One bold manager could end baseball’s nightmare

Atlanta’s Brian Snitker has used 21 pitchers this season. Could he be the one to step up and end baseball’s nightmare over so many relief pitchers? (Photo by Mike Morrow)

Tony La Russa started this. It will take only one manager with backbone to do something about it.

Another string of lousy relief pitchers has descended on baseball this season. It’s too bad so many of the pitchers aren’t actually good enough to be on major league rosters. Yet managers throughout the game persistently replace good starting pitchers with not just one inferior pitcher but a relentless line of them. Every game.

A 3-year-old would know not to take a player out of the game and knowingly, intentionally replace him with a worse player, then another, and another. But current big-league managers can’t help themselves. “That’s the way it’s done,” they conclude. So they follow their own flawed logic and subject the rest of us to bad baseball.

La Russa revolutionized the handling of pitching staffs in the 1980s, daring to bring in a pitcher to pitch to one batter, then another pitcher with a similarly prescribed brief appearance. La Russa’s strategy worked. His Oakland A’s won. In fact, they dominated, winning the American League pennant 1988-1990 and winning the World Series in 1989. As is the way things work in baseball, the rest of the teams followed suit, figuring that’s the way to win championships.

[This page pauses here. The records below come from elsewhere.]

(** ** [set routes]: one owner at a time *)




(** The constructor goes through the same setter. *)
Lemma new_Route_conflict_example :
  fst (new_Route 5 (mkOptions "Other" "other" "/other" None (Some [2]) None)
         (built small_definitions))
  = Throw (Error "Cannot add guide.intro to other, because it already belongs to guide").
Proof. reflexivity. Qed.

(** The setter of [parent] makes no such check: after [intro.parent = about]
    the page [intro] is a child of both [guide] and [about]. *)
Lemma set_parent_unchecked_example :
  fst (set_parent 2 4 (built small_definitions)) = Ok tt ∧
  routes (store (snd (set_parent 2 4 (built small_definitions)))) 1 = Ok [2; 3] ∧
  routes (store (snd (set_parent 2 4 (built small_definitions)))) 4 = Ok [2] ∧
  parent (store (snd (set_parent 2 4 (built small_definitions)))) 2 = Ok (Some 4).
Proof. done. Qed.

(** ** [activePage] *)

Lemma includes_strip (s : string) :
  includes (strip_trailing_slashes s) ":" = includes s ":".
Proof.
  induction s as [|c s IH]; [done|]. simpl.
  destruct (strip_trailing_slashes s) as [|k ks].
  - simpl in IH. rewrite <- IH.
    destruct (Ascii.eqb_spec c "/") as [->|?]; [done|]. simpl. by destruct (Ascii.eqb c ":").
  - simpl in *. by rewrite IH.
Qed.

(** C9, as the code has it.  On a root of an allocation-ordered store,
    with enough fuel: [pages] returns; with no page, [activePage] is
    nothing whatever [activePath] is; with a page and [activePath] never
    assigned, it fails with a [TypeError]; with a page and an assigned
    [activePath] containing [:], it fails with the error of [matches];
    with an assigned [activePath] without [:], it returns. *)
Theorem activePage_defined_when (fuel : nat) (h : heap) (this : ref) (o : Route) :
  ordered h → h !! this = Some o → _parent o = None → length h < fuel →
  ∃ ps, pages fuel h this = Ok ps ∧
        (ps = [] → activePage fuel h this = Ok None) ∧
        (ps ≠ [] → _activePath o = None → activePage fuel h this = Throw TypeError) ∧
        (∀ a, ps ≠ [] → _activePath o = Some a → contains a ":" →
              activePage fuel h this
                = Throw (Error (invalid_argument (strip_trailing_slashes a)))) ∧
        (∀ a, _activePath o = Some a → ¬ contains a ":" →
              ∃ r, activePage fuel h this = Ok r).
Proof.
  intros Hord Ho Hroot Hfuel.
  pose proof (lookup_lt_Some _ _ _ Ho) as Hthis.
  destruct (pages_total fuel h this Hord Hthis) as [ps Hps]; [lia|].
  assert (activePath fuel h this = Ok (_activePath o)) as Hactive.
  { destruct fuel; [lia|]. simpl. apply deref_Ok in Ho as ->. simpl. by rewrite Hroot. }
  exists ps. split; [done|]. unfold activePage. rewrite Hps, Hactive. simpl.
  split; [by intros ->|]. split; [|split].
  - intros Hne ->. destruct ps; [done|]. done.
  - intros a Hne -> Hcolon. destruct ps as [|x ps]; [done|]. simpl.
    unfold matches. apply includes_contains in Hcolon.
    rewrite includes_strip, Hcolon. done.
  - intros a -> Hcolon. apply find_total. intros x Hx.
    unfold matches. rewrite includes_strip.
    destruct (includes a ":") eqn:E; [by apply includes_contains in E|].
    unfold pages in Hps. apply bind_Ok in Hps as (all & Hall & Hfilter).
    apply filter__sub in Hfilter. apply Hfilter in Hx.
    pose proof (allRoutes_valid _ _ _ _ _ Hall Hx) as Hlt.
    rewrite fullPath_joined.
    destruct (joined_total "" path fuel h x Hord Hlt) as [fp ->]; [lia|].
    by eexists.
Qed.

Lemma activePage_defined_when_witness :
  ∃ r, activePage 6 (store (visiting small_definitions "/guide/usage/")) 0 = Ok r.
Proof.
  destruct (activePage_defined_when 6 (store (visiting small_definitions "/guide/usage/")) 0
              (with_activePath "/guide/usage/"
                 (mkRoute "" "" "" [] None None [1; 4] NoOp)))
    as (ps & _ & _ & _ & _ & Hreturns).
  - pose proof (new_Router_ordered small_definitions 5 ltac:(vm_compute; lia))
      as (s & root & Hnew & Hord & _).
    assert (s = built small_definitions) as ->.
    { unfold built. change (S (defs_size small_definitions)) with 5. by rewrite Hnew. }
    change (store (visiting small_definitions "/guide/usage/"))
      with (<[0 := with_activePath "/guide/usage/" (mkRoute "" "" "" [] None None [1; 4] NoOp)]>
              (store (built small_definitions))).
    apply ordered_insert; [done|done|].
    intros c Hc. by apply (Hord 0 (mkRoute "" "" "" [] None None [1; 4] NoOp)).
  - reflexivity.
  - reflexivity.
  - vm_compute. lia.
  - apply (Hreturns "/guide/usage/"); [reflexivity|].
    intros Hc. by apply includes_contains in Hc.
Defined.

But they carried it to extremes, and we’re all left with the mess we have today. Someone should lock the bullpens and educate the managers on the fundamentals of professional sports. The best players should play. The worst players should watch.

All the baseball people who tried to follow La Russa’s lead got it wrong. They didn’t pay attention. La Russa brought in good pitchers. On top of that, in 1989 he used only 16 different pitchers all season. A typical major league manager today goes through that many pitchers in six weeks.

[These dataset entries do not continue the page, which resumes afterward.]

(* ===== verification/Prelude.v ===== *)
(** * Verification of the Intel VCA2 kernel modules

    The Intel VCA2 card carries several computers (nodes) behind PLX 87xx PCIe
    bridges.  The kernel modules under [src/modules/vca] let the host and the
    nodes reach each other's memory through the bridges and build a network
    and a block device on that.  This development models the parts that carry the
    logic of these modules and proves them correct.

    ** The program and its parts

    - A bridge translates addresses through a look-up table (A-LUT).  The
      segments of the table are handed out by a manager
      ([plx87xx/plx_alm.c]); the hardware layer ([plx87xx/plx_hw.c]) programs
      the table, scratchpads and doorbells; [plx87xx/plx_intr.c] hands the
      doorbells to callbacks.
    - The boot protocol ([plx87xx/plx_lbp.c]) leads the BIOS of a node through its
      boot, by means of the scratchpads and of images sent through the A-LUT.
    - The DMA engine of the bridge has a driver of its own
      ([plx87xx_dma/plx_dma.c]), which the transports use for copies.
    - Virtqueues connect drivers: the driver side ([vca_virtio/vca_virtio_ring.c])
      and the device side ([vca_virtio/vca_vringh.c]) share rings of descriptors.
    - The network transport offers the writable buffers of one side to the
      other through rings of its own ([vop/vop_kvec_buff.c]), takes used buffers
      back and completes them on the virtqueue; its threads move packets from the
      transmit queue into the buffers of the peer ([vop/vop_common.c]).
    - The devices of the transport are described in a page that host and node share
      ([common/vca_dev_common.h]).  The host enters a device when a program hands it in
      ([vop/vop_vringh.c]); the node scans the page, makes its device and later removes
      it ([vop/vop_main.c]); the common part of a device is started and stopped
      by a task, three threads and the caller of the stop ([vop_common.c]).
    - The block device has a frontend on the node ([blockio/vcablk]), which
      turns requests of the block layer into entries of a request ring, with
      contexts from a pool ([vcablk_pool.h]) and ring counters
      ([vcablk_common/vcablk.h]), and a backend on the host
      ([blockio/vcablk_bcknd]), which takes the entries, moves the data to or from
      a medium in memory or in a file, and answers.  Commands and their answers
      (create, run, stop, destroy) go through a page that both sides share.

    ** Files

    - [Prelude] (this file): machine integers, the outcome monad, arrays, error
      numbers, automation and shared lemmas.
    - [Alm]: [plx_alm.c].  The table is a list of entries ([plx_alm_arr_entry]);
      [wf] says that it is tiled by blocks.  [plx_alm_add_entry],
      [plx_alm_del_entry], [plx_alm_reset], [plx_alm_init] and the consistency
      check are the functions of that name.
    - [ALut]: the parts of [plx_hw.c] that program the A-LUT and the registers
      around it, up to [plx_hw_init].  Registers are reached through the class
      [Mmio]; [MmioStorage] says that a register keeps the last value written.
      The theorems are proved against these classes and against the lemmas that
      [Alm] exports.
    - [Intr]: [plx_intr.c]: the lists of callbacks, the interrupt handler and
      its thread.
    - [Lbp]: [plx_lbp.c], on top of [ALut].  The state is the device with the log
      of the host's writes and of the milliseconds it slept; the operations are
      in a state monad; the class [Card] is the node.
    - [RingBuf] and [Pool]: the counter macros and the context pool of the block
      driver; [Pool] refines a FIFO queue of identifiers.
    - [VirtioRing]: the driver side; the shared ring is the record [vring], the
      driver's own state [vring_virtqueue].
    - [Vringh]: the device side, for kernel and for user memory; accessors, range
      checks and the memory that holds indirect tables are parameters.
    - [VirtqProto]: both sides on one ring: the way of a buffer there and back, and
      the driver that goes to sleep while the device completes buffers.
    - [KvecBuff]: the peer buffer rings, on top of [Vringh].
    - [VopXfer]: the sending threads of [vop_common.c]: taking a buffer of the transmit
      queue, finding one of the peer, the copy by DMA, its callback.
    - [VopRecv]: the receiving part of [vop_kvec_buff.c]: offering published buffers,
      completing used ones, the layout and the life of the shared memory.
    - [DevPage]: the device page as bytes, with the functions that walk, fill and read
      its slots ([vca_dev_common.h], [vop_vringh.c], [vop_main.c]).
    - [VopLife]: the ring of buffers of a device and the machine of its task, its
      threads and the caller that stops it ([vop_common.c]).
    - [VopCard]: the side of the node ([vop_main.c]), against the class [VirtioBus].
    - [VopHost]: the side of the host ([vop_vringh.c]), from the ioctl to the page and
      back, against the class [HostBus]; at its end both sides on one page.
    - [PlxDma]: [plx_dma.c] and the functions of the transports that submit copies.
      The engine is the class [DmaHw], its contract [DmaHwOk].
    - [BlkFrontend]: the request path of the frontend, from the block layer to the
      ring and from completions back, on top of [RingBuf] and [Pool].
    - [BlkFrontCtl]: the rest of the frontend: the pass over the device page
      ([vcablk_probe_work]), the disks and rings it creates and destroys,
      initialisation and removal.
    - [BlkMedia]: the media of the backend; files through the class [Vfs].
    - [BlkBackend]: the request path of the backend: the request thread and the
      transfer thread, interleaved as an argument says.
    - [BlkLifecycle]: creating, starting and stopping a disk of the backend, with
      the resources it takes.
    - [BlkBackCtl]: [vcablk_bcknd.c], and both sides together on one page.  Its disks
      are those of the class [BckndDisk], which [BlkLifecycle] implements.

    ** Modelling

    C integers are [Z] values, reduced to the width of the object they are stored
    in wherever the code may leave it.  A function that can run [BUG_ON], index
    outside an array or loop returns an [outcome]: [Ret], [Bug], [Oob], or [Spin]
    when the model has used up its fuel; dereferencing [NULL] is [Oob].  State is
    passed along; effects outside the modelled memory (DMA mappings, interrupts,
    ended requests, resources of the kernel) are kept in a log.  What a function
    asks of code elsewhere (allocators, DMA mapping, user memory, waits) is a
    parameter: a class where it has a contract ([Mmio], [DmaHw], [Vfs], [Card], the
    allocator of identifiers, and the virtio buses with their drivers, [VirtioBus] and [HostBus]),
    otherwise a record of answers.  Every class has an instance that a witness uses.  Locks and memory
    barriers are left out: each operation is one step; what other threads do
    meanwhile enters where the code waits ([BlkFrontend.wait_ok], the arguments of
    [BlkBackCtl], [VopXfer.wait]), between the pieces of a transfer and between its answer
    and the release of its ring element ([BlkBackend]), between the polls of a wait
    ([Lbp]), between the steps of the threads of a device ([VopLife]), or between
    arming the notification and looking again ([VirtqProto]).  Creating a kernel
    thread is taken to succeed, as the code does.

    Fuel.  The scan of the A-LUT manager takes at most one turn per segment.
    A descriptor chain is followed for at most two turns per descriptor of the
    ring ([Vringh.__vringh_iov]); the theorem [vringh_getdesc_kern_safe] shows
    that this is enough for any contents of the ring.  [detach_buf] follows at most
    [num] descriptors; loops over rings with wrapping counters take at most twice
    the size of the ring; the cleanup of the DMA ring takes one turn per
    descriptor; a piece of a block transfer has at most eight sectors; an image of
    [n] bytes is sent in at most [n] chunks; a wait with a timeout takes one turn
    per millisecond; a page of 4096 bytes has fewer than 64 slots, since an entry takes at
    least 96 bytes ([DevPage.slot_fuel]); an update of the peer's rings takes one turn per
    published buffer.  Every theorem that a function returns [Ret] includes that its
    fuel is enough.

    ** What the theorems show

    - A-LUT manager: every operation keeps the table tiled by blocks; an
      allocation returns a block that translates exactly the requested
      addresses, shares an existing one, or fails only when no run of segments is
      free; no mapping in use changes.
    - Hardware layer: the registers always agree with the manager, so that a
      window returned by [plx_ioremap] reaches the requested bus addresses, and
      unmapping restores the state of every other mapping.
    - Interrupts: every doorbell that is set reaches exactly the callbacks
      registered for it; freeing a callback restores the lists.
    - Boot protocol: the handshake ends in bounded time whatever the node does, its
      result is the step it reached, and it succeeds with a node that follows the
      protocol; a node is told to boot only when the whole image lies where it asked for
      it, and success is its answer to that; states read back.
    - Virtqueues: descriptors are divided between the free list and the buffers
      in flight; additions publish exactly the scatter list; nothing the device
      writes to the used ring makes the driver hand out a wrong token, nothing
      the driver writes to the ring makes the device run off its tables or loop;
      no wake-up is lost between arming the notification and going to sleep; a buffer
      goes to the device and back unchanged.
    - DMA engine: transactions are called back once, in the order they were
      submitted, and only after the engine has finished them.
    - Block frontend: in every branch, errors and waits included, DMA mappings
      and requests are accounted for: none is leaked, lost or ended twice.
    - Block backend: however the two threads interleave, a batch of writes has
      the effect on the medium of writing the requests one after the other, reads
      return the sectors of the medium, and every request is answered once, in the
      ring that the frontend reads.
    - Block control: opening a disk ends with both sides on the same rings; a
      page that the frontend offers is checked so that no access leaves it;
      closing removes the disk on both sides.
    - Peer buffer rings: queues of buffers; cancelled buffers are skipped; used
      buffers are completed in order.
    - Network transport: a packet of the transmit queue arrives in the buffer the peer
      offered, is reported used there and completed here, in order, whether copied directly
      or through an intermediate buffer; transfers stay in their windows; published receive
      buffers are offered by size.
    - Device page: entries do not disturb each other, except that one that is put into a
      smaller free slot overwrites the next; features agreed on one side are read on the other.
    - Hot plug: a device handed in on the host appears on the node with the same rings
      and doorbells, or everything taken is given back; removal clears both sides.
    - Life of a device: in every interleaving no thread uses a freed ring, provided that the
      memory for the ring's buffers is there, and stopping ends within a bound.
    - Deviations: initialisation keeps stale A-LUT entries, a failed table
      allocation is dereferenced, a failed DMA mapping leaks the entries behind
      it, two one-list requests overrun a scatter list, an empty indirect
      table is read past its end, cancelling a buffer can loop for ever, stopping a
      backend disk loses what is queued, removing a frontend loses its rings, a
      failed run leaves the backend on freed rings, a boot from USB ignores errors, a ring
      whose buffers cannot be allocated is used after it is freed, the number of rings in an
      ioctl is read twice, closing a disk behind the end of the page of the frontend
      reads past it.

    ** Not modelled

    Debug file systems, which only print.  Bus, PCI and character device registration
    ([bus/], [plx_main.c], [plx_pci.c], the [plx_hw_ops] tables), probing and power
    management of the card ([plx_boot.c]), the card managers behind character devices
    ([vca_csm_main.c], [vca_csa_main.c], [vca_mgr_main.c], [vca_mgr_extd_main.c]), EEPROM
    and GPIO access: sequences of calls of kernel services and of registers whose effect is not
    described in the repository.  The adapted network driver ([vca_virtio_net.c]) and the
    operations of the virtio bus that only forward to the page ([vop_find_vqs], status and
    notification handlers).  Code for crash kernels and user-space tools. *)

From stdpp Require Import base list numbers option tactics.
From Stdlib Require Import ZArith Lia.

It is, of course, interesting that La Russa, current manager of the White Sox, is following the same current trend. He has already used as many pitchers this season (18) as he did in 1989.

It makes no sense to promote any game as a match-up between two outstanding starting pitchers when managers make them both irrelevant to the outcome of the game. Two five-inning starters is not a pitchers’ duel.

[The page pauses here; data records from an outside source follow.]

(* ===== verification/Alm.v ===== *)
(** * A-LUT manager (src/modules/vca/plx87xx/plx_alm.c)

    The manager hands out runs of segments of the PLX address look-up table.
    An entry of the array is free (all fields zero), the head of a block (it
    carries the block's translation, its reference count and its number of
    segments) or a later segment of a block (it only names the head).

    [ALUT_UNMAP_LAZY] is defined in the source: a block whose last user is gone
    keeps the count 1 and is reclaimed when an allocation finds no room. *)

From S2P Require Import Prelude.
From stdpp Require Import base list numbers option tactics.
From Stdlib Require Import ZArith Lia.

#[local] Open Scope Z_scope.

Module Alm.

(** ** Data *)

Record plx_alm_arr_entry := mkEntry {
  value : Z;            (* u64 *)
  counter : Z;          (* u16 *)
  segments_count : Z;   (* u16 *)
  start : Z             (* u16 *)
}.

Record plx_alm := mkAlm {
  segments_num : Z;     (* u32 *)
  segment_size : Z;     (* u64 *)
  entries : list plx_alm_arr_entry   (* NULL is [] *)
}.

Definition zero_entry : plx_alm_arr_entry := mkEntry 0 0 0 0.

Definition set_entries (m : plx_alm) (es : list plx_alm_arr_entry) : plx_alm :=
  mkAlm (segments_num m) (segment_size m) es.
Definition set_counter (e : plx_alm_arr_entry) (c : Z) : plx_alm_arr_entry :=
  mkEntry (value e) c (segments_count e) (start e).
Definition set_start (e : plx_alm_arr_entry) (s : Z) : plx_alm_arr_entry :=
  mkEntry (value e) (counter e) (segments_count e) s.
Definition set_block (e : plx_alm_arr_entry) (v n : Z) : plx_alm_arr_entry :=
  mkEntry v (counter e) n (start e).

(** The [u32] value of [-1], which [match] carries while nothing is found. *)
Definition NO_MATCH : Z := u32 (-1).

(** ** Operations *)

(** The inner [for] of [plx_alm_check] over the segments [j .. i + segments - 1]
    of the block at [i]; [true] when an entry is invalid. *)
Fixpoint check_group (n : nat) (es : list plx_alm_arr_entry) (i j : Z) : outcome bool :=
  match n with
  | O => Ret false
  | S n' =>
      e ← aget es j;
      if negb (start e =? i)
         || (negb (j =? i) && (negb (counter e =? 0) || negb (segments_count e =? 0)))
      then Ret true
      else check_group n' es i (j + 1)
  end.

(** The [while] of [plx_alm_check]; returns [err]. *)
Fixpoint check_loop (fuel : nat) (alm : plx_alm) (i err : Z) : outcome Z :=
  if i <? segments_num alm then
    match fuel with
    | O => Spin
    | S fuel' =>
        e ← aget (entries alm) i;
        if counter e =? 0 then
          check_loop fuel' alm (i + 1)
            (if negb (segments_count e =? 0) || negb (start e =? 0) || negb (value e =? 0)
             then - EINVAL else err)
        else
          let segments := segments_count e in
          if segments =? 0 then check_loop fuel' alm (i + 1) (- EINVAL)
          else if segments_num alm <? u32 (segments + i)
          then check_loop fuel' alm (i + 1) (- EINVAL)
          else
            bad ← check_group (Z.to_nat segments) (entries alm) i i;
            check_loop fuel' alm (i + segments) (if bad : bool then - EINVAL else err)
    end
  else Ret err.

Definition plx_alm_check (alm : plx_alm) : outcome Z :=
  err ← check_loop (Z.to_nat (segments_num alm)) alm 0 0;
  _ ← bug_on (negb (err =? 0));
  Ret err.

Of the top 100 pitchers in total innings pitched in the history of big-league baseball, not one — not one — is an active pitcher.

It takes only one manager to step forward, declare that the best pitchers will pitch, and let starting pitchers go deeper into games. If the pitcher can pitch nine innings, great. If he can pitch every fourth day, great. Don’t say it can’t be done. It has been done. All it takes is one manager to set an example. When the rest see a better way to approach baseball games, it will end this dark age of pitching in baseball.

And before anyone yells Tommy John, Tommy John, Tommy John, if you are worried that some pitiful pitcher might hurt his little arm, consider the fact John pitched 4,710 innings, ranking 19th all-time, and roughly half of those came after the surgery.

It is curious that if a pitcher has a no-hitter going, he is instantly deemed able to pitch nine innings. Does the manager not care about that pitcher’s health?

With today’s managers, the tendency is to point to what other teams are doing in order to justify so many pitching changes. But that is like the child who gets into trouble and points the finger at what another kid is doing. The child’s mother says, “I’m not talking about what the other child did, I’m talking about what you did.” Each baseball team should look at what its own narrow-minded manager is doing. Tell that manager to be bold and use his own head. If he simply can’t think for himself, find another head.

The formula today is that no pitcher can throw more than 100 pitches, or roughly five innings, before being rescued by his manager. Pitchers today are bigger, stronger and better trained than at any time in the history of the game. A good pitcher should be throwing more innings, not fewer.

Want to shorten the time it takes to play a game? Make fewer pitching changes. Want to improve the quality of the competition? Make fewer pitching changes.

Managers can’t wait to use middle relievers. When the All-Star Game is played, check to see how many middle relievers are on the rosters. By definition, apparently, middle relievers are not considered very good. So why bring so many pitchers who are not very good into so many games?

It takes only one bold manager to change this. If that manager wins, the rest will follow, and this nightmare will end.